Abstract
Colorimetry detects a color change resulted from a chemical reaction or molecular binding. Despite its wide-spread use in sensing, continuous monitoring of analytes with colorimetry is difficult, especially when the color-producing reaction or binding is irreversible. Here, we report on a gradient-based colorimetric sensor (GCS) to overcome this limitation. Lateral transport of analytes across a colorimetric sensor surface creates a color gradient that shifts along the transport direction over time, and GCS tracks the gradient shift and converts it into analyte concentration in real time. Using a low cost complementary metal-oxide semiconductor imager and imaging processing algorithm, we show submicrometer gradient shift tracking precision and continuous monitoring of ppb-level ozone.
Graphical Abstract
Monitoring of air quality, studying of environmental health, and protection of people from harmful chemical exposures have motivated increasing efforts to develop low cost and high performance chemical sensors.1–6 These efforts include development of miniaturized metal-oxide semiconductor7–9 and electrochemical sensors,10–12 which represent current mainstream commercial gas sensors. Colorimetry is another well-known sensing principle that is also widely used in commercial gas sensors. It detects a color change associated with a specific chemical reaction between an analyte and sensing materials. A distinct feature of colorimetric sensing is its capability for parallel sensing of multiple analytes when used in an array format. Because most colorimetric reactions are irreversible, today’s commercial colorimetric sensors are typically for one-time use and for qualitative or semiquantitative analysis only.13 For these reasons, colorimetric sensors are not suitable for applications that require continuous and reliable quantitative sensing.
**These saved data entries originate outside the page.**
(* ===== verification/TokenServiceFacts.v ===== *)
(** * Correctness of the token service

    Access tokens round-trip while they are valid and die with the security stamp;
    refresh tokens rotate; sessions are capped and revoked. *)

From S2P Require Import Prelude GoStrings GoBytes GoCrypto Errors World Entities Stores StoreLaws.
From S2P Require Import Hasher TokenProvider UserManager UserManagerFacts TwoFactor TwoFactorFacts.
From S2P Require Import Jwt Signer TokenService.

Local Open Scope Z_scope.

Lemma refreshTokenProvider_plain : plain refreshTokenProvider.
Proof. by apply (bool_decide_unpack _). Qed.

Lemma hashRefresh_no_colon x : ":"%char ∉ str_bytes (hashRefresh x).
Proof. apply hashRefresh_good. Qed.

(** Merging user claims never replaces a claim. *)
Lemma merge_claims_lookup cs (claims : MapClaims) k v :
  claims !! k = Some v → foldl merge_claim claims cs !! k = Some v.
Proof.
  revert claims. induction cs as [|c cs IH]; intros claims Hk; [done|]. cbn [foldl]. apply IH.
  unfold merge_claim. destruct (claims !! Claim_Type c) as [v'|] eqn:Hc; [done|].
  rewrite lookup_insert_ne; [done|]. intros Heq. rewrite Heq in Hc. congruence.
Qed.

Lemma merge_claims_exact cs (claims : MapClaims) :
  map_Forall (λ _ v, json_exact v = true) claims →
  map_Forall (λ _ v, json_exact v = true) (foldl merge_claim claims cs).
Proof.
  revert claims. induction cs as [|c cs IH]; intros claims Hk; [done|]. cbn [foldl]. apply IH.
  unfold merge_claim. destruct (claims !! Claim_Type c); [done|]. by apply map_Forall_insert_2.
Qed.

Section facts.
Context `{Oracle} `{UnicodeDB} `{PBKDF2} `{JWT} {S : Type} `{UserStore S, StoreView S, !UserStoreSpec S}.
Context (t : TokenService S).
Implicit Types w : World S.

(** The token signed for a user, from the roles and claims read. *)
Definition access_token (u : User) (roles : list string) (cs : list Claim) (issued : Time) : Token :=
  let tok := NewWithClaims (sg_Alg (signer (TS_Options t))) (foldl merge_claim (base_claims t u roles issued) cs) in
  let kid := (sg_SignKey (signer (TS_Options t))).1 in
  if negb (String.eqb kid "") then set_Header "kid" (JStr kid) tok else tok.

Lemma wp_signAccessToken u w (Q : result (string * Time) → World S → Prop) :
  v_inv (w_store w) →
  (∀ e w', same w w' → Q (Err e) w') →
  (∀ i roles cs s w', (w_step w <= i)%nat → same w w' →
    SignedString (access_token u roles cs (o_now i)) (sg_SignKey (signer (TS_Options t))).2 = Ok s →
    Q (Ok (s, o_now i + AccessTokenTTL (TS_Options t))) w') →
  wp (signAccessToken t u) Q w.
Proof.
  intros Hi HE HQ. unfold signAccessToken. rewrite wp_bind_ok. unfold GetRoles.
  wp_call spec_GetRoles; [done|]. intros r w1 [Hs1 [roles ->]]. wp_steps. unfold GetClaims.
  assert (same w (tick w1)) as Hs1' by (eapply same_trans; [done|]; apply same_tick; by eapply same_inv).
  wp_call spec_GetClaims; [by eapply same_inv|]. intros cr w2 [Hs2 [cs ->]]. wp_steps.
  pose proof (same_trans _ _ _ Hs1' Hs2) as Hs.
  destruct (sg_SignKey (signer (TS_Options t))) as [kid key] eqn:Hkey. wp_steps.
  specialize (HQ (w_step w1) roles cs). unfold access_token in HQ. rewrite Hkey in HQ. cbn [fst snd] in HQ.
  destruct (SignedString _ key) as [s|e]; [|by apply HE].
  apply HQ; [by apply same_step|done|done].
Qed.

Lemma access_token_header u roles cs issued :
  tok_Alg (access_token u roles cs issued) = sg_Alg (signer (TS_Options t))
  ∧ tok_Header (access_token u roles cs issued) !! "alg" = Some (JStr (sg_Alg (signer (TS_Options t))))
  ∧ tok_Header (access_token u roles cs issued) !! "typ" = Some (JStr "JWT")
  ∧ as_string (tok_Header (access_token u roles cs issued) !! "kid") = (sg_SignKey (signer (TS_Options t))).1
  ∧ map_Forall (λ _ v, json_exact v = true) (tok_Header (access_token u roles cs issued)).
Proof.
  unfold access_token. set (kid := (sg_SignKey _).1).
  destruct (String.eqb_spec kid "") as [->|Hk]; cbn [negb];
    (split_and!; [done|done|done| |]).
  - done.
  - intros k v. cbn. rewrite ?lookup_insert_Some, lookup_singleton_Some. naive_solver.
  - cbn. by rewrite lookup_insert_eq.
  - intros k v. cbn. rewrite ?lookup_insert_Some, lookup_singleton_Some. naive_solver.
Qed.

Lemma access_token_claims u roles cs issued k v :
  base_claims t u roles issued !! k = Some v → tok_Claims (access_token u roles cs issued) !! k = Some v.
Proof.
  intros Hk. unfold access_token.
  destruct (negb _); by apply merge_claims_lookup.
Qed.

Lemma base_claims_lookup u roles issued k v :
  k ≠ ClaimRole →
  (list_to_map [
    ("sub", JStr (ID u)); (ClaimNameIdentifier, JStr (ID u)); (ClaimName, JStr (UserName u));
    (ClaimEmail, JStr (Email u)); (ClaimSecurityStamp, JStr (SecurityStamp u));
    ("iss", JStr (Issuer (TS_Options t))); ("aud", JStr (Audience (TS_Options t)));
    ("iat", JNum (Unix issued)); ("nbf", JNum (Unix issued));
    ("exp", JNum (Unix (issued + AccessTokenTTL (TS_Options t))))] : MapClaims) !! k = Some v →
  base_claims t u roles issued !! k = Some v.
Proof.
  intros Hk Hv. unfold base_claims. case_bool_decide; [done|]. by rewrite lookup_insert_ne.
Qed.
To overcome the drawbacks of colorimetric sensing, we previously developed a microfluidics-based colorimetric sensor.14 A microfluidic channel was created on top of the colorimetric sensor, and an air sample was forced to flow into the channel by a pump. The target analyte reacted first with the sensing probes near the channel inlet and then moved along the channel toward the outlet. By detecting color changes sequentially along the microfluidic channel, we were able to detect analytes multiple times without replacing the sensor. We recently reported colorimetric gas detection by actively controlling the exposure dose of sensing elements to gas analyte during each detecting cycle. When the exposure time is limited to 20 s, the sensor chip can be used 150 times before replacement.15 Despite the success, these methods still fall short for continuous tracking of analytes. Here, we introduce a gradient-based colorimetric sensor (GCS) to achieve sensitive, quantitative, and continuous gas monitoring. We present the principle of GCS, build a prototype device, carry out experiments, validate the experimental results with numerical simulations, and demonstrate continuous detection of ozone in real-time.
EXPERIMENTAL SECTION
Materials.
Indigo carmine and citric acid were purchased from Sigma-Aldrich, Inc., which were dissolved in ultrapure water (18 MΩ) containing glycerol. The solutions were cast onto silica gel substrates, purchased from Sorbent Technologies (Polyester backed silica G TLC plates). O3 samples with concentrations from 10 to 500 ppbV were generated by an O3 generator (UVP Corp.) using UV radiation. The actual concentration of each O3 sample was confirmed by an O3 analyzer (2B Technologies, Inc.).
Device Configuration.
A GCS chip with dimensions of 4mm (length) × 0.5 mm (width) × 250 μm (thickness) was cut from silica gel substrates by a laser cutter (Universal Laser Systems). The sensor was coated with a layer of sensing probes (indigo carmine for O3) and then covered with a flat piece of acrylic to prevent exposure of the sensing probes from the top. The GCS chip was illuminated with a white LED (LEDtronics Inc.) and imaged with a complementary metal-oxide semiconductor (CMOS) imager (Logitech, Inc.) for real-time monitoring of the color gradient continuously when exposed to the gas analyte (Figure 1a).
Experimental Methods.
The GCS chip was placed in a test chamber with defined temperature and humidity, and sample gas was introduced into the chamber, which diffused into the porous substrate from the edge. The color gradient change along the sensor substrate was captured at 5 frames/second and analyzed to detect gas analyte over time.
RESULTS AND DISCUSSION
1. GCS Sensing Principle.
The key component of GCS is a sensor chip consisting of a sensing probe-coated porous substrate covered with a top layer to prevent exposure of the sensing probe to analyte from the top (Figure 1a). When the analyte diffuses along the porous substrate from one edge, it starts to react with the sensing probe at the location of its first contact and changes the local color of the porous substrate, which creates a color gradient along the substrate (Figure 1a). The gradient shifts laterally over time when the sensor chip is exposed to the analyte continuously. GCS measures the position of maximum gradient and tracks its lateral shift over time with submicrometer precision, leading to sensitive and continuous monitoring of the analyte.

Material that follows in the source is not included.